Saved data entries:
•••
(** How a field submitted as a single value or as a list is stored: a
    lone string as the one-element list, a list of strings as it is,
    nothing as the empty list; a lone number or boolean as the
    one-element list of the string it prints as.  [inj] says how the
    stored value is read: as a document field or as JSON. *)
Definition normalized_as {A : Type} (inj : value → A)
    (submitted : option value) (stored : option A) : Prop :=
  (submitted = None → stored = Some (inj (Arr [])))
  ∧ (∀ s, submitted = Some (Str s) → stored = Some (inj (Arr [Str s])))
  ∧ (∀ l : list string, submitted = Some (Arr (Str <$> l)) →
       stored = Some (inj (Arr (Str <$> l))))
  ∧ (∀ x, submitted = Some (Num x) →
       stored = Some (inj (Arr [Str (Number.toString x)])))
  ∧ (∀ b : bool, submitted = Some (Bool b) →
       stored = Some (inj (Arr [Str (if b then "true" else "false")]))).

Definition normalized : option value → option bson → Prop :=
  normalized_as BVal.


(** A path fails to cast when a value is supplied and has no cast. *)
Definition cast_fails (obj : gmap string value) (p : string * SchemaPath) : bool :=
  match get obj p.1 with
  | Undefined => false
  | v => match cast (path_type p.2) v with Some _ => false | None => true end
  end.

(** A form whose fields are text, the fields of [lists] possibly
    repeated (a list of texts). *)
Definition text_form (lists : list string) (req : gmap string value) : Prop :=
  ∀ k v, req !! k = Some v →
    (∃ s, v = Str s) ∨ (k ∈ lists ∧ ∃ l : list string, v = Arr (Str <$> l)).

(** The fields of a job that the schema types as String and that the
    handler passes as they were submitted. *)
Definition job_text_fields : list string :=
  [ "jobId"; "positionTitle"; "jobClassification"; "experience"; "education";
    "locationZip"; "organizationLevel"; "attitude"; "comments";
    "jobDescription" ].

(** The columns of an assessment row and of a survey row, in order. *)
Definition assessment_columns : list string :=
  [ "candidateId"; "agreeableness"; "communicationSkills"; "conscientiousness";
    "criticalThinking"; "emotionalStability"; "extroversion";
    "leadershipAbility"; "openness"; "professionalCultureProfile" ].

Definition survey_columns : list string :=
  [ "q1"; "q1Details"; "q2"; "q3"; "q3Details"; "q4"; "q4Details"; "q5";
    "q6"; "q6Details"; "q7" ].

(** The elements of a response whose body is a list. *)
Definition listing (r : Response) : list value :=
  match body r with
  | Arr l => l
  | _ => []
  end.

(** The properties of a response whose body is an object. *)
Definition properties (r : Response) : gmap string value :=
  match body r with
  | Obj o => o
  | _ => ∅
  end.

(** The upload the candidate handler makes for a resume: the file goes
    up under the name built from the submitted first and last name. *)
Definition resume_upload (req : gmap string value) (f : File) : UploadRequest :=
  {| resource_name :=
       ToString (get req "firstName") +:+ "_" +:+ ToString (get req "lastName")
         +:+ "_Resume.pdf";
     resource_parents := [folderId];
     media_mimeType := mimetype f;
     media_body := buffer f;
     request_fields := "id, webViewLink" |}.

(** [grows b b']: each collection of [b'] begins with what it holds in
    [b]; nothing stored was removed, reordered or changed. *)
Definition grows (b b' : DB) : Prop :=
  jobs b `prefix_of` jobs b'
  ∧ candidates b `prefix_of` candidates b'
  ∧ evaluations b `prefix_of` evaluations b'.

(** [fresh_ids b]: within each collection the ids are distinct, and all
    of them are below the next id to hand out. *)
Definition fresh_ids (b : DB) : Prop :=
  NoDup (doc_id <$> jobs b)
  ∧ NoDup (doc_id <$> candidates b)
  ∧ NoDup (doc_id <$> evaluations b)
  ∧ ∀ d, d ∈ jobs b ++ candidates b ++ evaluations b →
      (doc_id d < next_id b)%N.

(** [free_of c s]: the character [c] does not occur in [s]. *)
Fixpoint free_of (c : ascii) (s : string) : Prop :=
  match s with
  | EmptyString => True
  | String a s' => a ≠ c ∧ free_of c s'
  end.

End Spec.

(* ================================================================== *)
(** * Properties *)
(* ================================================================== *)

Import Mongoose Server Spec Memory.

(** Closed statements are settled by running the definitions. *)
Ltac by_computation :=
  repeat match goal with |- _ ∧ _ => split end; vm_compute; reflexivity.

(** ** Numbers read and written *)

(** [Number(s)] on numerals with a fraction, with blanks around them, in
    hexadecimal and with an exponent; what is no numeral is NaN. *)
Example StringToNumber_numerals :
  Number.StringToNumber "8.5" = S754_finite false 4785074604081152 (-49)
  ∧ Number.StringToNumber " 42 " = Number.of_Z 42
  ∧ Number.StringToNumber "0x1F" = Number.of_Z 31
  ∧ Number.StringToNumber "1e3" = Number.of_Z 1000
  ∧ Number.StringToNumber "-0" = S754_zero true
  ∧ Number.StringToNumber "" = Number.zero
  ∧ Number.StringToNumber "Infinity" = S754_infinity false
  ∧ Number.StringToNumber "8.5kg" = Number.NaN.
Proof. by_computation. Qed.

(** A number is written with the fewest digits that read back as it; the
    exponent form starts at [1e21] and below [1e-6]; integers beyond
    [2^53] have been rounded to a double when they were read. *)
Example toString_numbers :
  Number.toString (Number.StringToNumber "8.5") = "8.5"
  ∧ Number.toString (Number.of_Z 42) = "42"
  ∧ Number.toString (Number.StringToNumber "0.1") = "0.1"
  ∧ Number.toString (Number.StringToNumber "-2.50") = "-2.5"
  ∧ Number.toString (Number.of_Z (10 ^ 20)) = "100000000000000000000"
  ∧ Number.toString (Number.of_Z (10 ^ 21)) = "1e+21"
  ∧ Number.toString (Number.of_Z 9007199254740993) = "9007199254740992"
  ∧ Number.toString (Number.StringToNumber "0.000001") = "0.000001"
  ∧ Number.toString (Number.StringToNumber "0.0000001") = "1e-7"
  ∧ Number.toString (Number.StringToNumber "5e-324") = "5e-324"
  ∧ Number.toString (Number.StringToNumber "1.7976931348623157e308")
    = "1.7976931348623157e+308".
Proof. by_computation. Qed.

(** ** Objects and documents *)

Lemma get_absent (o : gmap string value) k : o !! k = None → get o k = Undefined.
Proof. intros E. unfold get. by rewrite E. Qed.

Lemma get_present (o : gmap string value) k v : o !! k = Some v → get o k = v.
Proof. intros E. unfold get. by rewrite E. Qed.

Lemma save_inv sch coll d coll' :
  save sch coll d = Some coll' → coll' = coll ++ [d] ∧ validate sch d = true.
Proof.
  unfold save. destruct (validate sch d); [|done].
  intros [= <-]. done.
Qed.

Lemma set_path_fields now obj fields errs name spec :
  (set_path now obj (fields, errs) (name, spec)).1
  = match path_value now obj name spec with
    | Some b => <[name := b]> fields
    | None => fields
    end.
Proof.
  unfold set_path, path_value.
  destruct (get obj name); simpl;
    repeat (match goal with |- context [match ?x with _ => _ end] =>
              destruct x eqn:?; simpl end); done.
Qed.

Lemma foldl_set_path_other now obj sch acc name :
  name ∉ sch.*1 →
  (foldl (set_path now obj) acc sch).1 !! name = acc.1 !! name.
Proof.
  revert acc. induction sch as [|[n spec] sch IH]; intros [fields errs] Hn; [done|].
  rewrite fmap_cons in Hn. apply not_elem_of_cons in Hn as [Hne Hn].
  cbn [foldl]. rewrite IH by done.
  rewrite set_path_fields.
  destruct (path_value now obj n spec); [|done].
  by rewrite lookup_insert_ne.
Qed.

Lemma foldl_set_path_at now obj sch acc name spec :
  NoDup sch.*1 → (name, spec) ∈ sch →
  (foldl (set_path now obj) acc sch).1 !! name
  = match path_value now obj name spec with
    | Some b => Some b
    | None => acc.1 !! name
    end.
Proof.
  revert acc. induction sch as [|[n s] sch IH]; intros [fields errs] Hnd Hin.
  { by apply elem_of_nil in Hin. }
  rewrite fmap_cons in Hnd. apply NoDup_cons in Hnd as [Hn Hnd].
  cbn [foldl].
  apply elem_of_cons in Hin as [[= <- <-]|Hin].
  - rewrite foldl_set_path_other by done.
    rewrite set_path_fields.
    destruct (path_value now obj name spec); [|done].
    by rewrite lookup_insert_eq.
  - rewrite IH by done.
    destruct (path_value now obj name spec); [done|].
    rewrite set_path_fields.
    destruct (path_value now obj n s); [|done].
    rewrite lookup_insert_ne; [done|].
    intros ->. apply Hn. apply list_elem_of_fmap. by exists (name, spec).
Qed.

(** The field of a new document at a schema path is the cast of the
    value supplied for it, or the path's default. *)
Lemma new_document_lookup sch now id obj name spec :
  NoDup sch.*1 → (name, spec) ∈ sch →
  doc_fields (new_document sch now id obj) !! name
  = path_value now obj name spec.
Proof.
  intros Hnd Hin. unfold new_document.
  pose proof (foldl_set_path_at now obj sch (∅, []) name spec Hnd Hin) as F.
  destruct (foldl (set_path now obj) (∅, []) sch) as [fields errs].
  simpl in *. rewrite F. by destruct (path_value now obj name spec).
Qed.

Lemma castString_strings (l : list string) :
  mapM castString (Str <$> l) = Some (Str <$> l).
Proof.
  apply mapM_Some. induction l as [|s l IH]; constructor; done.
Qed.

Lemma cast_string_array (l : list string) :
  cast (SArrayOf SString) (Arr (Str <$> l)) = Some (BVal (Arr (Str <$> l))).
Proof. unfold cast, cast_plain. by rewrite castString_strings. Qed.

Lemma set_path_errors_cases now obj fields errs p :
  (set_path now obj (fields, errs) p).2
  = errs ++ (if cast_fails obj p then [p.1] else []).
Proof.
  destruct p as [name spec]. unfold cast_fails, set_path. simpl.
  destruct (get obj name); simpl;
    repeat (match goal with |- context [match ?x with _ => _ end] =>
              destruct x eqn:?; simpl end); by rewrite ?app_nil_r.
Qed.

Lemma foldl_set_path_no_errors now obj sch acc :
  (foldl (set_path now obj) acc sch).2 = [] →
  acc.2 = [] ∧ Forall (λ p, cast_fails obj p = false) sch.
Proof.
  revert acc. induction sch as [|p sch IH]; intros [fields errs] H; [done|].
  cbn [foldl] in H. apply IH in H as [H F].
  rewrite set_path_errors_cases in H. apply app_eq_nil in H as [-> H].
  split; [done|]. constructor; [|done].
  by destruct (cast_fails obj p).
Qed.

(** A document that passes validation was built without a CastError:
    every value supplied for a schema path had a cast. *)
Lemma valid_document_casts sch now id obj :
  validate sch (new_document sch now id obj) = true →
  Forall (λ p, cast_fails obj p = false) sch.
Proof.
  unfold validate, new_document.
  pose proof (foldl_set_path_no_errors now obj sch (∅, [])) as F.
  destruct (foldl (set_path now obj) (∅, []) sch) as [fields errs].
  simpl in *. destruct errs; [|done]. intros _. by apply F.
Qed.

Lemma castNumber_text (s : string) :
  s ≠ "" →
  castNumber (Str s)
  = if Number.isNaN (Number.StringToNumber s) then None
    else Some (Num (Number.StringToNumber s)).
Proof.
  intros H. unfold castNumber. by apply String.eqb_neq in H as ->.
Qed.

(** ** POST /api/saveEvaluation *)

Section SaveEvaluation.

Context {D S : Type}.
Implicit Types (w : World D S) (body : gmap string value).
•••
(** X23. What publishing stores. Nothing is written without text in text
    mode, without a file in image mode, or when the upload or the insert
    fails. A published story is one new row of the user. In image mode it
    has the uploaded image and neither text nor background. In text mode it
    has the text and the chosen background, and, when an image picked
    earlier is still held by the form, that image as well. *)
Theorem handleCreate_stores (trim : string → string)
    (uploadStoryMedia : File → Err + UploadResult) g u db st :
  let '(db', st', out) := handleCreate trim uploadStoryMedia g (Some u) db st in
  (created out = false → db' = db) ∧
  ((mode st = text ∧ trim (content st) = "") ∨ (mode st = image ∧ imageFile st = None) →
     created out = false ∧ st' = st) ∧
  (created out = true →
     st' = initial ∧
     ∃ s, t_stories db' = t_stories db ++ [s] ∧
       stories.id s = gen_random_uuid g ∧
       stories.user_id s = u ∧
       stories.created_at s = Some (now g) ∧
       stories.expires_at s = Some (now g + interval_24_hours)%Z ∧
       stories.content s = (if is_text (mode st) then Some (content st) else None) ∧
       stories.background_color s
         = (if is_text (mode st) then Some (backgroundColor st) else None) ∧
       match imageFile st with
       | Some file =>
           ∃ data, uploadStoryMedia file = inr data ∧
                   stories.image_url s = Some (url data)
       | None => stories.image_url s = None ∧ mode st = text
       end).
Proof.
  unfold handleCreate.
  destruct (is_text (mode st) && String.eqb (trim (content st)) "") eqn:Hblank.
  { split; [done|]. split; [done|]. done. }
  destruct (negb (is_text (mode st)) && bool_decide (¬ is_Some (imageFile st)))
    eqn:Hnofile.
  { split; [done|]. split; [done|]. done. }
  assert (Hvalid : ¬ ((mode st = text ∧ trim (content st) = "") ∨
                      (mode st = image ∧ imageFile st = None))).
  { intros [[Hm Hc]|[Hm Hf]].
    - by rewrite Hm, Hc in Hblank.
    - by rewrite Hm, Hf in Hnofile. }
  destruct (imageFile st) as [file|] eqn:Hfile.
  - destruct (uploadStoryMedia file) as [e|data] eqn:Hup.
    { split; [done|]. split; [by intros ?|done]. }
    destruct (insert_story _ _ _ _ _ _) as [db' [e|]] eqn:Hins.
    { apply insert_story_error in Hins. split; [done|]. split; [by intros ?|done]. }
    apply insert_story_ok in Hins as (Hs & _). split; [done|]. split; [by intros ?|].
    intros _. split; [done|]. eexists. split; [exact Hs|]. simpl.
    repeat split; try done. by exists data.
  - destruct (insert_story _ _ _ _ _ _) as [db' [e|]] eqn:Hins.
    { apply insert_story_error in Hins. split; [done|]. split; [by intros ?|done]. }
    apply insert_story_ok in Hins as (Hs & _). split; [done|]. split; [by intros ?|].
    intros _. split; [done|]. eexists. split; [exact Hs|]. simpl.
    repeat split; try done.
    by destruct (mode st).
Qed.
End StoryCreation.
•••
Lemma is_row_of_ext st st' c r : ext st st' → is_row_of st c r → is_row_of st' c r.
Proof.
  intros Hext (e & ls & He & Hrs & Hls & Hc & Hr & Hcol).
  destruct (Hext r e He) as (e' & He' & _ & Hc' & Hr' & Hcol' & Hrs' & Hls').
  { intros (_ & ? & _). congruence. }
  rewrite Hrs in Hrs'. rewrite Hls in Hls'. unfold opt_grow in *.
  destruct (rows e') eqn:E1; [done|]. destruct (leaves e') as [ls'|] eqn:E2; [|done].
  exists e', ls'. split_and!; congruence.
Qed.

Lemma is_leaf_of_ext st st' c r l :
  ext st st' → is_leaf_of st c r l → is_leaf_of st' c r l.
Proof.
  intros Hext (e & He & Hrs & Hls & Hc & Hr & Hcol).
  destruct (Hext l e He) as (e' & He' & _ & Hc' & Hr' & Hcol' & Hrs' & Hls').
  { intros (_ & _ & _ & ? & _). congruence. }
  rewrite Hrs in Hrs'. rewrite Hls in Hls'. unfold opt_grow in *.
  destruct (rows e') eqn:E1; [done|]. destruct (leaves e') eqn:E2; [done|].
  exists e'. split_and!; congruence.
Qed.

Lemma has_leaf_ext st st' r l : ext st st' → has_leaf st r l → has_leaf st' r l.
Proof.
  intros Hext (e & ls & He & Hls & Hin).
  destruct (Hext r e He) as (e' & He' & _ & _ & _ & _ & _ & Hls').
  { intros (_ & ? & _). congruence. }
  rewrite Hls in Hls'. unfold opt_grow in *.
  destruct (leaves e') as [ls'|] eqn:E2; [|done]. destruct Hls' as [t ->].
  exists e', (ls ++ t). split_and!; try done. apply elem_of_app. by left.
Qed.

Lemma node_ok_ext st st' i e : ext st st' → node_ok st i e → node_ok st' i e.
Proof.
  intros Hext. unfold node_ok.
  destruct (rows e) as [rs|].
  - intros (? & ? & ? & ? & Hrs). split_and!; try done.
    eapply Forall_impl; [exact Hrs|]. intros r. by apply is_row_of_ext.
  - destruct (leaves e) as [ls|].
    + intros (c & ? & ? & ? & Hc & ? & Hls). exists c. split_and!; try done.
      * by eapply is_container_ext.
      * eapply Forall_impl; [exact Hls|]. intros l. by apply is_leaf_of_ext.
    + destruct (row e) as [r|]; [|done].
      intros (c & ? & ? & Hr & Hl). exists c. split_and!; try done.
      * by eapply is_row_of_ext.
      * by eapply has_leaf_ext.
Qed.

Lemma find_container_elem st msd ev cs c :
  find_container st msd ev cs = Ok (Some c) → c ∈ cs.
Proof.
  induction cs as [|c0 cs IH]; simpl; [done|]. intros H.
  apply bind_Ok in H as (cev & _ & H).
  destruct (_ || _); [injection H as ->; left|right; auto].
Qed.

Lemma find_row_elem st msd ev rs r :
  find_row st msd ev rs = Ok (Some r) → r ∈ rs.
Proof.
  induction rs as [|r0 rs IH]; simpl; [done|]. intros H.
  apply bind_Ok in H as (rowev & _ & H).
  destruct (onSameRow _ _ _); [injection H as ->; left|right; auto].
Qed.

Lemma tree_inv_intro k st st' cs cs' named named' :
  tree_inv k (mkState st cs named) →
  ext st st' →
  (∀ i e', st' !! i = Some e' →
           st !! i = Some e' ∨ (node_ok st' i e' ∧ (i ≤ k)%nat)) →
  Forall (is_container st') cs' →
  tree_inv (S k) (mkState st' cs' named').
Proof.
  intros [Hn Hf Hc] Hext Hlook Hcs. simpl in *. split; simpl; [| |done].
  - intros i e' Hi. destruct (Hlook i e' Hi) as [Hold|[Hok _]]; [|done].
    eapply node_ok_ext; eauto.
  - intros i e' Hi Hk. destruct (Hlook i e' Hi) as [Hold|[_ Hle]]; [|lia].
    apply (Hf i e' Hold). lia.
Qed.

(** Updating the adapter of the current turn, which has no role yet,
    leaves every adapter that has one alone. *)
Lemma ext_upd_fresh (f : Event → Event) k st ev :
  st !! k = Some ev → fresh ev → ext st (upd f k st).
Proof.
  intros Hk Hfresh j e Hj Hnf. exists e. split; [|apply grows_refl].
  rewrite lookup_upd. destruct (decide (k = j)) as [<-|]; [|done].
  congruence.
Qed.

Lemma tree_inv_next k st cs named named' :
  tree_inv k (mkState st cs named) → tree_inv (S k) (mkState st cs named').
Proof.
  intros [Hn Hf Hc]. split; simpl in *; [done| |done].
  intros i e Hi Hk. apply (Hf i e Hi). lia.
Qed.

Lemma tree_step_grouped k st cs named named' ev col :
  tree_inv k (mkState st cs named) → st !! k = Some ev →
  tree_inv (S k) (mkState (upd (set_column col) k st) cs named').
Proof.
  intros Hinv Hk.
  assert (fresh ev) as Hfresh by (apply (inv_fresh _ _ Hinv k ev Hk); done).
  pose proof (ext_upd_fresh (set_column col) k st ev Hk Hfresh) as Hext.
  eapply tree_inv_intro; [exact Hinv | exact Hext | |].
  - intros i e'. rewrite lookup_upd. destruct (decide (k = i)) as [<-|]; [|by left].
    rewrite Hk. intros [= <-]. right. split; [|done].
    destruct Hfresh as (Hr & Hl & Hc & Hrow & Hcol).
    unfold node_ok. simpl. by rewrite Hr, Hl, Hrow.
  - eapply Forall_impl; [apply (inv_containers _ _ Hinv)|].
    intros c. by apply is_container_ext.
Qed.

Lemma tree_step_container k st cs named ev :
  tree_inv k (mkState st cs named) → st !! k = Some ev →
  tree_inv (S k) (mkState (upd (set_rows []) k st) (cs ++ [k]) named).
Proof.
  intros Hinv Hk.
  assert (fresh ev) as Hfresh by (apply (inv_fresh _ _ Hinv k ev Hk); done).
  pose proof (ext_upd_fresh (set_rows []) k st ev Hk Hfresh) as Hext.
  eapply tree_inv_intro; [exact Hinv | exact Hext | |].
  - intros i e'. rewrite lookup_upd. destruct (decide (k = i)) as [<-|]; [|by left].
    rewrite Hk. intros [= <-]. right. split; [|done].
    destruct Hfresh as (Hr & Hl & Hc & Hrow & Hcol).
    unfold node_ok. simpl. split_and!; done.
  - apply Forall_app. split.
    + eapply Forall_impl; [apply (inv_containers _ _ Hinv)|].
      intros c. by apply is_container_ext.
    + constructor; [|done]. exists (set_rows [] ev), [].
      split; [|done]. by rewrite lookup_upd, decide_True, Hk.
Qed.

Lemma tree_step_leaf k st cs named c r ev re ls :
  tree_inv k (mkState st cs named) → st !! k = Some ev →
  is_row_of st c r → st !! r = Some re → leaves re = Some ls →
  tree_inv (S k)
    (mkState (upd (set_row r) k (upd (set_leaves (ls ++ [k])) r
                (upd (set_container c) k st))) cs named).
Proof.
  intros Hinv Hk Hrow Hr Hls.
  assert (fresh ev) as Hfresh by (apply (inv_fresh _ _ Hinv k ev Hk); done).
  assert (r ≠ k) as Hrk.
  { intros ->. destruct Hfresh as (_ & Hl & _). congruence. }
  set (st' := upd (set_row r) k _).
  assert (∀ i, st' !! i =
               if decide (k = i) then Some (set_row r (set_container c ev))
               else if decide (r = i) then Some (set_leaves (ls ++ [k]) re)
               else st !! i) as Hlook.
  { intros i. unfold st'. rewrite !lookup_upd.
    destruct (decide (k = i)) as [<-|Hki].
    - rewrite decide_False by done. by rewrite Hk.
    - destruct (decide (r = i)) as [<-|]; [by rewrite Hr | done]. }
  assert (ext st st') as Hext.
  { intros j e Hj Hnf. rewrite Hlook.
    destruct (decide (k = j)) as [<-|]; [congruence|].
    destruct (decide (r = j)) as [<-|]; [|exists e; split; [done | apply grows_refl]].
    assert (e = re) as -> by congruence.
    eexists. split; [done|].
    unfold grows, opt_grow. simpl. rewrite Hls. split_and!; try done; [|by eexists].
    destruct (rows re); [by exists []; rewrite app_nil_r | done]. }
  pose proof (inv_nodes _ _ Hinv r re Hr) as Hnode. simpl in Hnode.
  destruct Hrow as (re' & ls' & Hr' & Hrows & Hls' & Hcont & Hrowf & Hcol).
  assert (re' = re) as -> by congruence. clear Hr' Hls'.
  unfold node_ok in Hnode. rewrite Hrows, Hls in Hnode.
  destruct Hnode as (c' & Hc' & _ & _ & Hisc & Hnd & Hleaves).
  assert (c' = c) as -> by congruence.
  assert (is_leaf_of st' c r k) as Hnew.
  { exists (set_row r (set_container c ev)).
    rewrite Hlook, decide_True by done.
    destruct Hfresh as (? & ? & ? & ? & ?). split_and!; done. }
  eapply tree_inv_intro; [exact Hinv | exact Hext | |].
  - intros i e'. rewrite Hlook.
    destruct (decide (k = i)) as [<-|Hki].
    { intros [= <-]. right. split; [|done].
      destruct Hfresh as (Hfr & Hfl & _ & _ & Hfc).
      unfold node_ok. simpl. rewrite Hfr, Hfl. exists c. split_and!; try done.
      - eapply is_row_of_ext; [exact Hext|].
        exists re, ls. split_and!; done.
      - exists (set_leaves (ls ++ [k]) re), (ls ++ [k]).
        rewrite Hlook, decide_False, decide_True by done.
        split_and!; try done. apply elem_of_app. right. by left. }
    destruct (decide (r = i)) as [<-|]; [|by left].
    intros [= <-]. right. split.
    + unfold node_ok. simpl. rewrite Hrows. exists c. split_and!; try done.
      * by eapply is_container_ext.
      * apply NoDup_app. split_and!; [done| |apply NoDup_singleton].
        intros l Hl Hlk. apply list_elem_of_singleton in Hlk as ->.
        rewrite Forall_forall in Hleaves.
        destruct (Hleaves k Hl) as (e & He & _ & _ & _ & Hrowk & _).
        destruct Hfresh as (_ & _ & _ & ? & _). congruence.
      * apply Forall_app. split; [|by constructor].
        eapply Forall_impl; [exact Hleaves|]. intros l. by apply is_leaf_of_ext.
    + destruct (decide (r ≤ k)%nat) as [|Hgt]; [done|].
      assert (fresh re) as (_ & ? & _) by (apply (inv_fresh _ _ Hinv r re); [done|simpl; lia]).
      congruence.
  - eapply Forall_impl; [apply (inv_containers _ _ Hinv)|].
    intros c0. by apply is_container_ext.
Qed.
•••
▸ **YOUR GOAL**
Show all lines in the records above that hold "Hcol".

▸ **OUTPUT OF THE EXERCISE**
  intros Hext (e & ls & He & Hrs & Hls & Hc & Hr & Hcol).
  destruct (Hext r e He) as (e' & He' & _ & Hc' & Hr' & Hcol' & Hrs' & Hls').
  intros Hext (e & He & Hrs & Hls & Hc & Hr & Hcol).
  destruct (Hext l e He) as (e' & He' & _ & Hc' & Hr' & Hcol' & Hrs' & Hls').
    destruct Hfresh as (Hr & Hl & Hc & Hrow & Hcol).
    destruct Hfresh as (Hr & Hl & Hc & Hrow & Hcol).
  destruct Hrow as (re' & ls' & Hr' & Hrows & Hls' & Hcont & Hrowf & Hcol).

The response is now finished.